Jour quatre (le sommet) : Un départ avant l’aube à la lampe frontale pour atteindre la Porte du Soleil au lever du jour sur le Machu Picchu. Froid et sombre au début, puis se réchauffant vite. Votre passeport est vérifié au contrôle final et au site même. Après la porte, l’essentiel de votre équipement est parti en avant avec les porteurs, et vous ne portez que le sac de jour dans les ruines.
Faire correspondre l’équipement aux jours de cette façon est la vérification de bon sens la plus rapide pour savoir si quelque chose vaut son poids : si vous ne pouvez pas dire quel jour vous l’utiliseriez, laissez-le derrière vous.
Quoi laisser derrière soi
Le plafond de poids force l’honnêteté. Laissez ceux-ci de côté :
- Jeans et vêtements riches en coton — lourds, inutiles une fois mouillés.
- Une serviette complète, un sèche-cheveux, ou des articles de toilette encombrants — sans intérêt sans douches et au-delà de la limite.
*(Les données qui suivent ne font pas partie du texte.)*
(* ===== verification/Builder.v ===== *)
(** The streaming builder and the finished data tree
    ([crates/data-tree/src/builder.rs]).

    A builder keeps every layer of complete pairs; [finish] carries the unpaired
    tails.  The layers are vectors indexed by level: a push appends to one layer and
    cascades while that layer's length is even.  [usize] lengths and levels are
    [nat]; [u32] chunk indices and [u64] sizes are [Z]. *)

From S2P Require Import Prelude RefTree Geometry TreeHash ChunkTree Shape.

Inductive BuildError : Type :=
| BE_ChunkLength (e : ChunkLengthError)
| BE_AfterShortChunk
| BE_TooManyChunks (max_chunks : Z)
| BE_Empty.

Inductive ProofError : Type :=
| PE_Size (e : SizeError)
| PE_InvalidChunkLength (expected actual : Z)
| PE_ChunkRootMismatch.

Record DataTreeBuilder : Type := mkBuilder {
  b_geometry : Geometry;
  b_layers : list (list (list byte));
  b_layer_capacities : list nat;
  b_data_size : Z;
  b_last_chunk_short : bool
}.

Record DataTree : Type := mkTree {
  t_geometry : Geometry;
  t_layers : list (list (list byte));
  t_data_size : Z
}.

(** [u32::try_from(len).expect("chunk count fits u32")]. *)
Definition len_u32 {E} (n : nat) : result E Z :=
  expect (if Z.of_nat n <? 2 ^ 32 then Some (Z.of_nat n) else None).

Section Builder.
  Context `{Sha256}.
#[local] Instance hash_inhabited : Inhabited (list byte) := populate [].

Definition Builder_new (g : Geometry) : DataTreeBuilder := mkBuilder g [] [] 0 false.

(** Final length of each cache layer: halve, rounding up, until one node remains. *)
Fixpoint layer_capacities_loop (fuel : nat) (layer_length : nat) : list nat :=
  match fuel with
  | O => []
  | S fuel' =>
      if (1 <? layer_length)%nat then
        let layer_length' := ((layer_length + 1) / 2)%nat in
        layer_length' :: layer_capacities_loop fuel' layer_length'
      else []
  end.

Definition layer_capacities (chunk_count : Z) : list nat :=
  let layer_length := Z.to_nat chunk_count in
  layer_length :: layer_capacities_loop 32 layer_length.

Definition Builder_with_capacity (g : Geometry) (data_size : Z)
  : result SizeError DataTreeBuilder :=
  count ← chunk_count g data_size;
  Ok (mkBuilder g [] (layer_capacities count) 0 false).

Definition pushed_chunk_count {E} (b : DataTreeBuilder) : result E Z :=
  len_u32 (match b_layers b with [] => 0%nat | layer :: _ => length layer end).

(** [push_node_at] on the layers from its level up: append, and while the layer
    becomes even append the parent of its last pair to the next layer. *)
Fixpoint push_node_up {E} (layers : list (list (list byte))) (hash : list byte)
  : result E (list (list (list byte))) :=
  match layers with
  | [] => Ok [[hash]]
  | layer :: rest =>
      let layer' := layer ++ [hash] in
      let layer_length := length layer' in
      if Nat.even layer_length then
        left ← expect (layer' !! (layer_length - 2)%nat);
        right ← expect (layer' !! (layer_length - 1)%nat);
        rest' ← push_node_up rest (node left right);
        Ok (layer' :: rest')
      else Ok (layer' :: rest)
  end.

(** [self.layers[level]] is out of range, a panic, above [layers.len()]. *)
Definition push_node_at {E} (layers : list (list (list byte))) (level : nat)
    (hash : list byte) : result E (list (list (list byte))) :=
  if (length layers <? level)%nat then Panic
  else
    upper ← push_node_up (drop level layers) hash;
    Ok (take level layers ++ upper).

Definition prepare_push (b : DataTreeBuilder) (chunk_length : Z) : result BuildError unit :=
  if b_last_chunk_short b then Err BE_AfterShortChunk
  else if chunk_length =? 0 then Err (BE_ChunkLength CL_Empty)
  else if chunk_size (b_geometry b) <? chunk_length
  then Err (BE_ChunkLength (CL_TooLong chunk_length (chunk_size (b_geometry b))))
  else
    pushed ← pushed_chunk_count b;
    if max_data_tx_chunks (b_geometry b) <=? pushed
    then Err (BE_TooManyChunks (max_data_tx_chunks (b_geometry b)))
    else Ok tt.

Definition commit_push {E} (b : DataTreeBuilder) (root : list byte) (chunk_length : Z)
  : result E DataTreeBuilder :=
  chunk_index ← pushed_chunk_count b;
  layers ← push_node_at (b_layers b) 0 (chunk_leaf chunk_index root);
  data_size ← expect (checked_add 64 (b_data_size b) chunk_length);
  Ok (mkBuilder (b_geometry b) layers (b_layer_capacities b) data_size
        (chunk_length <? chunk_size (b_geometry b))).

Definition push_chunk (b : DataTreeBuilder) (bytes : list byte)
  : result BuildError DataTreeBuilder :=
  let chunk_length := Z.of_nat (length bytes) in
  _ ← prepare_push b chunk_length;
  root ← map_err BE_ChunkLength (chunk_root (b_geometry b) bytes);
  commit_push b root chunk_length.

Definition push_chunk_root (b : DataTreeBuilder) (root : list byte) (chunk_length : Z)
  : result BuildError DataTreeBuilder :=
  _ ← prepare_push b chunk_length;
  commit_push b root chunk_length.

(** The [while offset < bytes.len()] loop of [validate_chunk_batch]. *)
Fixpoint validate_batch_loop (fuel : nat) (b : DataTreeBuilder) (byte_length split : nat)
    (offset : nat) (pushed : Z) (previous_piece_short : bool) (piece_count : nat)
  : result BuildError nat :=
  if (offset <? byte_length)%nat then
    match fuel with
    | O => Panic
    | S fuel' =>
        if previous_piece_short then Err BE_AfterShortChunk
        else
          let end_ := Nat.min (offset + split) byte_length in
          let chunk_length := Z.of_nat (end_ - offset) in
          if max_data_tx_chunks (b_geometry b) <=? pushed
          then Err (BE_TooManyChunks (max_data_tx_chunks (b_geometry b)))
          else
            pushed' ← expect (checked_add 32 pushed 1);
            validate_batch_loop fuel' b byte_length split end_ pushed'
              (chunk_length <? chunk_size (b_geometry b)) (S piece_count)
    end
  else Ok piece_count.

Definition validate_chunk_batch (b : DataTreeBuilder) (bytes : list byte)
  : result BuildError (nat * nat) :=
  match bytes with
  | [] => _ ← prepare_push b 0; Panic
  | _ =>
      let split := Z.to_nat (chunk_size (b_geometry b)) in
      pushed ← pushed_chunk_count b;
      piece_count ← validate_batch_loop (length bytes) b (length bytes) split 0 pushed
                      (b_last_chunk_short b) 0;
      Ok (split, piece_count)
  end.

Definition piece_bounds (byte_length split piece_index : nat) : nat * nat :=
  let start := (piece_index * split)%nat in
  (start, Nat.min (start + split) byte_length).
(* ===== verification/TreeBuild.v ===== *)
(** From bytes to the finished tree: [DataTree::from_bytes], sequential and parallel,
    and the proofs the tree serves. *)

From S2P Require Import Prelude RefTree Geometry TreeHash ChunkTree Shape Builder.

Section TreeBuild.
  Context `{Sha256}.
  #[local] Existing Instance hash_inhabited.
  Implicit Types (g : Geometry) (data R : list byte).

(** ** The pieces of an upload *)

Fixpoint pieces_fuel (fuel cs : nat) (R : list byte) : list (list byte) :=
  match fuel, R with
  | S fuel', _ :: _ => take cs R :: pieces_fuel fuel' cs (drop cs R)
  | _, _ => []
  end.
Definition pieces (cs : nat) (R : list byte) : list (list byte) := pieces_fuel (length R) cs R.

Lemma pieces_fuel_enough fuel cs R :
  (0 < cs)%nat → (length R ≤ fuel)%nat → pieces_fuel fuel cs R = pieces cs R.
Proof.
  intros Hcs. unfold pieces. remember (length R) as m eqn:Hm. revert fuel R Hm.
  induction m as [m IH] using lt_wf_ind; intros fuel R Hm Hf.
  destruct R as [|x r]; [by destruct fuel, m|].
  destruct fuel as [|fuel]; [cbn in *; lia|]. destruct m as [|m]; [done|].
  cbn [pieces_fuel]. f_equal.
  assert (length (drop cs (x :: r)) ≤ m)%nat by (rewrite length_drop; lia).
  rewrite (IH (length (drop cs (x :: r)))) by (done || lia).
  symmetry. by apply IH; [lia|..].
Qed.

Lemma pieces_cons cs R :
  (0 < cs)%nat → R ≠ [] → pieces cs R = take cs R :: pieces cs (drop cs R).
Proof.
  intros Hcs Hne. destruct R as [|x r]; [done|]. unfold pieces at 1.
  cbn [length pieces_fuel]. f_equal. apply pieces_fuel_enough; [done|].
  rewrite length_drop. cbn [length]. lia.
Qed.

(** Induction on an upload, one chunk at a time. *)
Lemma pieces_ind cs (Hcs : (0 < cs)%nat) (P : list byte → Prop) :
  P [] → (∀ R, R ≠ [] → P (drop cs R) → P R) → ∀ R, P R.
Proof.
  intros H0 H1 R. remember (length R) as n eqn:Hn. revert R Hn.
  induction n as [n IH] using lt_wf_ind; intros R Hn.
  destruct (decide (R = [])) as [->|Hne]; [done|]. apply H1; [done|].
  eapply IH; [|reflexivity]. rewrite length_drop. destruct R; [done|]. cbn in *. lia.
Qed.

Lemma concat_pieces cs R : (0 < cs)%nat → concat (pieces cs R) = R.
Proof.
  intros Hcs. induction R as [|R Hne IH] using (pieces_ind cs Hcs); [done|].
  rewrite pieces_cons by done. cbn. by rewrite IH, take_drop.
Qed.

Lemma length_pieces cs R :
  (0 < cs)%nat → Z.of_nat (length (pieces cs R)) = div_ceil (Z.of_nat (length R)) (Z.of_nat cs).
Proof.
  intros Hcs. induction R as [|R Hne IH] using (pieces_ind cs Hcs).
  - unfold div_ceil. change (Z.of_nat (length [])) with 0. by rewrite Z.div_small by lia.
  - rewrite pieces_cons by done. cbn [length].
    assert (0 < length R)%nat by (destruct R; [done|cbn; lia]).
    rewrite Nat2Z.inj_succ, IH. symmetry. apply div_ceil_unique; [lia|].
    pose proof (div_ceil_spec (Z.of_nat (length (drop cs R))) (Z.of_nat cs) ltac:(lia)) as Hq.
    rewrite length_drop in *. destruct (Nat.le_gt_cases (length R) cs).
    + replace (length R - cs)%nat with 0%nat in * by lia.
      rewrite (div_ceil_unique (Z.of_nat 0) (Z.of_nat cs) 0) by lia. lia.
    + rewrite Nat2Z.inj_sub in * by lia. lia.
Qed.

Lemma pieces_lookup cs R i p :
  (0 < cs)%nat → pieces cs R !! i = Some p → p = take cs (drop (i * cs) R).
Proof.
  intros Hcs. revert i. induction R as [|R Hne IH] using (pieces_ind cs Hcs); intros i Hi; [done|].
  rewrite pieces_cons in Hi by done. destruct i as [|i].
  - cbn in Hi. injection Hi as <-. done.
  - cbn in Hi. apply IH in Hi. rewrite drop_drop in Hi. rewrite Hi. by f_equal.
Qed.

(** ** Pushing the pieces *)

Definition piece_push (g : Geometry) (p : list byte) : list byte * Z :=
  (chunk_root_ref g p, Z.of_nat (length p)).

Fixpoint push_all (g : Geometry) (pushes : list (list byte * Z)) (ps : list (list byte))
  : result BuildError (list (list byte * Z)) :=
  match ps with
  | [] => Ok pushes
  | p :: ps' =>
      match push_error g pushes (Z.of_nat (length p)) with
      | Some e => Err e
      | None => push_all g (pushes ++ [piece_push g p]) ps'
      end
  end.

Lemma push_all_ok g pushes ps pushes' :
  pushes_ok g pushes → push_all g pushes ps = Ok pushes' →
  pushes' = pushes ++ (piece_push g <$> ps) ∧ pushes_ok g pushes'.
Proof.
  revert pushes. induction ps as [|p ps IH]; intros pushes Hp Ho; cbn in Ho.
  - injection Ho as <-. by rewrite app_nil_r.
  - destruct (push_error g pushes _) eqn:He; [done|].
    apply IH in Ho as [-> Hok].
    + by rewrite <- app_assoc in *.
    + apply pushes_ok_snoc; [done..|lia].
Qed.

Lemma push_all_no_panic g pushes ps : push_all g pushes ps ≠ Panic.
Proof.
  revert pushes. induction ps as [|p ps IH]; intros pushes; cbn; [done|].
  destruct (push_error g pushes _); [done|apply IH].
Qed.

Lemma drop_eq_nil {A} n (l : list A) : (length l ≤ n)%nat → drop n l = [].
Proof. apply drop_ge. Qed.

Lemma from_bytes_loop_of g caps fuel pushes data offset :
  geometry_ok g → pushes_ok g pushes → (length data - offset ≤ fuel)%nat →
  from_bytes_loop fuel (builder_of g caps pushes) data offset =
  builder_of g caps <$>
    push_all g pushes (pieces (Z.to_nat (chunk_size g)) (drop offset data)).
Proof.
  intros Hg. set (cs := Z.to_nat (chunk_size g)).
  assert (0 < cs)%nat as Hcs by (destruct Hg; lia).
  revert pushes offset. induction fuel as [|fuel IH]; intros pushes offset Hp Hf.
  - cbn [from_bytes_loop]. destruct (Nat.ltb_spec offset (length data)); [lia|].
    by rewrite drop_eq_nil by lia.
  - cbn [from_bytes_loop]. destruct (Nat.ltb_spec offset (length data)) as [Hlt|Hge].
    2:{ by rewrite drop_eq_nil by lia. }
    cbn [builder_of b_geometry]. fold cs.
    assert (drop offset data ≠ []) as Hne.
    { intros Hn%(f_equal length). rewrite length_drop in Hn. cbn in Hn. lia. }
    rewrite pieces_cons by done. cbn [push_all].
    assert (take (cs `min` (length data - offset)) (drop offset data) =
            take cs (drop offset data)) as Hpc.
    { destruct (Nat.min_spec cs (length data - offset)) as [[_ ->]|[? ->]]; [done|].
      rewrite !take_ge; [done|..]; rewrite length_drop; lia. }
    rewrite Hpc, push_chunk_of by done.
    destruct (push_error _ _ _) as [e|] eqn:He; [done|]. res_simpl.
    rewrite IH; [| |lia].
    + unfold piece_push. rewrite drop_drop.
      do 2 f_equal. destruct (Nat.min_spec cs (length data - offset)) as [[_ ->]|[? ->]]; [done|].
      by rewrite !drop_eq_nil by lia.
    + apply pushes_ok_snoc; [done..|lia].
Qed.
- Excès de gadgets — il n’y a pas de recharge sur le sentier, donc une seule batterie externe vaut mieux que plusieurs appareils et chargeurs.
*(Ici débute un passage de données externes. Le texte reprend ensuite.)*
Lemma commitment_matches_of g D r n :
  geometry_ok g →
  commitment_matches g D r n =
  if bool_decide (node r (witness g n) = D) then Ok tt else Err VE_CommitmentMismatch.
Proof.
  intros Hg. unfold commitment_matches, data_commitment. by rewrite size_witness_eq by done.
Qed.

(** The depth of a chunk of an admitted upload, as a number of hashes. *)
Lemma depth_admits g n c :
  geometry_ok g → admits g n → 0 ≤ c < div_ceil n (chunk_size g) →
  ∃ d : nat, depth c (div_ceil n (chunk_size g)) = Some (Z.of_nat d).
Proof.
  intros Hg Ha Hc. destruct (chunk_count_spec g n Hg Ha) as [_ HC]. destruct Hg.
  set (C := Z.to_nat (div_ceil n (chunk_size g))).
  pose proof (depth_spec node (Z.to_nat c) (replicate C (@nil byte))) as Hd.
  rewrite length_replicate in Hd. unfold C in Hd. rewrite !Z2Nat.id in Hd by lia.
  eexists. apply Hd; lia.
Qed.

(** ** Chunk proofs *)

(** What is left of [verify_chunk] once the ranges and lengths are right. *)
Lemma verify_chunk_of g D n c b P d :
  geometry_ok g → admits g n → 0 ≤ c < div_ceil n (chunk_size g) →
  Z.of_nat (length b) = Z.min (chunk_size g) (n - c * chunk_size g) →
  depth c (div_ceil n (chunk_size g)) = Some (Z.of_nat d) →
  length P = (S d * HASH_SIZE)%nat →
  ∃ r, climb_loop (chunk_leaf c (chunk_root_ref g b)) c (div_ceil n (chunk_size g) - 1)
         (proof_siblings P) = Some r ∧
    verify_chunk g D n c b P =
    if bool_decide (drop (length P - HASH_SIZE) P = witness g n) then
      if bool_decide (node r (witness g n) = D) then Ok tt else Err VE_CommitmentMismatch
    else Err VE_SizeWitnessMismatch.
Proof.
  intros Hg Ha Hc Hb Hd HP. unfold verify_chunk.
  destruct (chunk_len_spec g n c Hg Ha Hc) as [-> Hpos].
  destruct (chunk_count_spec g n Hg Ha) as [-> HC]. res_simpl.
  unfold exact_byte_length. rewrite Hb, Z.eqb_refl. res_simpl. rewrite Hd. res_simpl.
  unfold proof_byte_length. replace (Z.to_nat (Z.of_nat d + 1)) with (S d) by lia.
  destruct (Nat.eqb_spec (length P) (S d * HASH_SIZE)) as [_|]; [cbn [negb]|done].
  rewrite require_size_witness_of by (done || unfold HASH_SIZE in *; lia).
  destruct (proof_shape P d HP) as (Hs & Hl & HPs).
  pose proof Hg as []. set (C := div_ceil n (chunk_size g)) in *.
  set (r0 := chunk_leaf c (chunk_root_ref g b)).
  assert (is_Some (climb_loop r0 c (C - 1) (proof_siblings P))) as [r Hr].
  { pose proof (climb_loop_Some_iff r0 (Z.to_nat c) (Z.to_nat C) (proof_siblings P)) as Hiff.
    rewrite !Z2Nat.id in Hiff by lia. apply Hiff; [lia..|]. by rewrite Hl. }
  exists r. split; [done|].
  case_bool_decide; [|done].
  res_simpl. rewrite chunk_root_spec by (done || lia). res_simpl. fold r0.
  rewrite <- HPs.
  pose proof (climb_hashes r0 (Z.to_nat c) (Z.to_nat C) (proof_siblings P)) as Hclimb.
  rewrite !Z2Nat.id in Hclimb by lia. rewrite Hclimb, Hr by (done || lia). res_simpl.
  by apply commitment_matches_of.
Qed.

(** The ranges and lengths a proof of chunk [c] has to respect. *)
Record chunk_request (g : Geometry) (n c : Z) (bytes_len : Z) (d : nat) : Prop := {
  cr_admits : admits g n;
  cr_index : 0 ≤ c < div_ceil n (chunk_size g);
  cr_bytes : bytes_len = Z.min (chunk_size g) (n - c * chunk_size g);
  cr_depth : depth c (div_ceil n (chunk_size g)) = Some (Z.of_nat d)
}.

Lemma chunk_len_cases g n c :
  geometry_ok g → 0 ≤ n → 0 ≤ c →
  (admits g n ∧ 0 ≤ c < div_ceil n (chunk_size g)) ∨ ∃ e, chunk_len g n c = Err e.
Proof.
  intros Hg Hn Hc. assert (admits g n ∨ ¬ admits g n) as [Ha|Ha] by (unfold admits; lia).
  - destruct (Z.lt_ge_cases c (div_ceil n (chunk_size g))) as [Hlt|Hge]; [by left; split|right].
    unfold chunk_len. destruct (chunk_count_spec g n Hg Ha) as [-> _]. res_simpl.
    destruct (Z.leb_spec (div_ceil n (chunk_size g)) c); [by eexists|lia].
  - right. unfold chunk_len. rewrite chunk_count_err by done. by eexists.
Qed.

(** [verify_chunk] rejects a request outside the ranges or lengths with an error, and
    otherwise compares the witness and the climbed commitment. *)
Lemma verify_chunk_cases g D n c b P :
  geometry_ok g → 0 ≤ n → 0 ≤ c →
  (∃ d, chunk_request g n c (Z.of_nat (length b)) d ∧ length P = (S d * HASH_SIZE)%nat) ∨
  ∃ e, verify_chunk g D n c b P = Err e.
Proof.
  intros Hg Hn Hc. unfold verify_chunk.
  destruct (chunk_len_cases g n c Hg Hn Hc) as [[Ha Hlt]|[e ->]]; [|right; by eexists].
  destruct (chunk_len_spec g n c Hg Ha Hlt) as [-> Hpos].
  destruct (chunk_count_spec g n Hg Ha) as [-> HC]. res_simpl. unfold exact_byte_length.
  destruct (Z.eqb_spec (Z.of_nat (length b)) (Z.min (chunk_size g) (n - c * chunk_size g)))
    as [Hb|]; res_simpl; [|right; by eexists].
  destruct (depth_admits g n c Hg Ha Hlt) as [d Hd]. rewrite Hd. res_simpl.
  unfold proof_byte_length. replace (Z.to_nat (Z.of_nat d + 1)) with (S d) by lia.
  destruct (Nat.eqb_spec (length P) (S d * HASH_SIZE)); cbn [negb]; [|right; by eexists].
  left. by exists d.
Qed.

Lemma verify_chunk_total g D n c b P :
  geometry_ok g → 0 ≤ n → 0 ≤ c → verify_chunk g D n c b P ≠ Panic.
Proof.
  intros Hg Hn Hc.
  destruct (verify_chunk_cases g D n c b P Hg Hn Hc) as [(d & [] & HP)|[e ->]]; [|done].
  destruct (verify_chunk_of g D n c b P d) as (r & _ & ->); [done..|].
  by repeat case_bool_decide.
Qed.

(** What an accepted chunk proof says. *)
Lemma verify_chunk_Ok g D n c b P :
  geometry_ok g → 0 ≤ n → 0 ≤ c →
  verify_chunk g D n c b P = Ok tt ↔
  ∃ d r, chunk_request g n c (Z.of_nat (length b)) d ∧ length P = (S d * HASH_SIZE)%nat ∧
    P = concat (proof_siblings P) ++ witness g n ∧
    climb_loop (chunk_leaf c (chunk_root_ref g b)) c (div_ceil n (chunk_size g) - 1)
      (proof_siblings P) = Some r ∧ node r (witness g n) = D.
Proof.
  intros Hg Hn Hc. split.
  - intros Hv. destruct (verify_chunk_cases g D n c b P Hg Hn Hc) as [(d & Hq & HP)|[e He]];
      [|congruence]. pose proof Hq as [].
    destruct (verify_chunk_of g D n c b P d) as (r & Hr & Heq); [done..|].
    rewrite Heq in Hv. exists d, r. destruct (proof_shape P d HP) as (_ & _ & Hcat).
    repeat case_bool_decide; try done. split_and!; try done.
    rewrite Hcat. by match goal with H : drop _ P = _ |- _ => rewrite <- H, take_drop end.
  - intros (d & r & [] & HP & Hw & Hr & HD).
    destruct (verify_chunk_of g D n c b P d) as (r' & Hr' & ->); [done..|].
    assert (r' = r) as -> by congruence.
    destruct (proof_shape P d HP) as (_ & _ & Hcat).
    rewrite bool_decide_true; [by rewrite bool_decide_true|].
    rewrite Hcat in Hw. rewrite <- (take_drop (length P - HASH_SIZE) P) in Hw at 1.
    by apply app_inv_head in Hw.
Qed.

(** Every chunk of an accepted upload verifies with the proof of its tree. *)
Lemma verify_chunk_complete g data c p :
  upload_ok g data → upload_pieces g data !! c = Some p →
  verify_chunk g (upload_commitment g data) (Z.of_nat (length data)) (Z.of_nat c) p
    (concat (upload_path g data c) ++ upload_witness g data) = Ok tt.
Proof.
  intros Hu Hp. pose proof Hu as [Hg Ha]. pose proof (lookup_lt_Some _ _ _ Hp) as Hc.
  destruct (upload_piece_len g data c p Hu Hp) as (Hcd & Hlen & Hpl).
  destruct (upload_ok_pieces g data Hu) as [Hne HC].
  pose proof (length_upload_pieces g data Hg) as Hcnt.
  apply chunk_len_Ok_inv in Hlen as (_ & _ & Hlen); [|done|lia..].
  pose proof (depth_spec node c (upload_leaves g data)) as Hd.
  rewrite length_upload_leaves, Hcnt in Hd. specialize (Hd Hc ltac:(lia)).
  assert (hashes (upload_path g data c)) as Hs.
  { apply audit_path_32; [by rewrite length_upload_leaves|apply upload_leaves_32]. }
  apply verify_chunk_Ok; [done|lia..|].
  exists (length (upload_path g data c)), (upload_root g data).
  rewrite proof_siblings_of by (done || apply sha256_length).
  split_and!; [by constructor; [..|lia|done|done]| |done| |done].
  - rewrite length_app, length_concat_hashes by done. unfold upload_witness.
    rewrite sha256_length. unfold HASH_SIZE. lia.
  - rewrite <- Hcnt, <- (length_upload_leaves g data).
    apply climb_loop_audit_path; [by apply upload_leaves_lookup|].
    rewrite length_upload_leaves. lia.
Qed.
- Tout ce que l’opérateur fournit — revérifiez la liste des inclusions avant d’ajouter tentes, matelas, ou un second sac de couchage.
- Livres reliés et luxes — chaque gramme voyage sur votre dos ou grignote la limite du porteur.
Stockez votre bagage hors-trek à votre hôtel de Cusco ; presque tous gardent les sacs des trekeurs gratuitement.
Coordonner avec votre voyage plus large
Une grande partie de ceci s’appuie sur votre liste de bagages générale de Cusco — la même logique de couches, mise à l’échelle avec de l’équipement technique et de nuit. Acclimatez-vous correctement à Cusco ou dans la Vallée Sacrée plus basse avant le trek ; arriver non acclimaté transforme le col du deuxième jour en véritable épreuve. Et rappelez-vous que le sentier ferme chaque février pour entretien, alors confirmez vos dates face au guide de l’Inca Trail avant de bloquer les vols.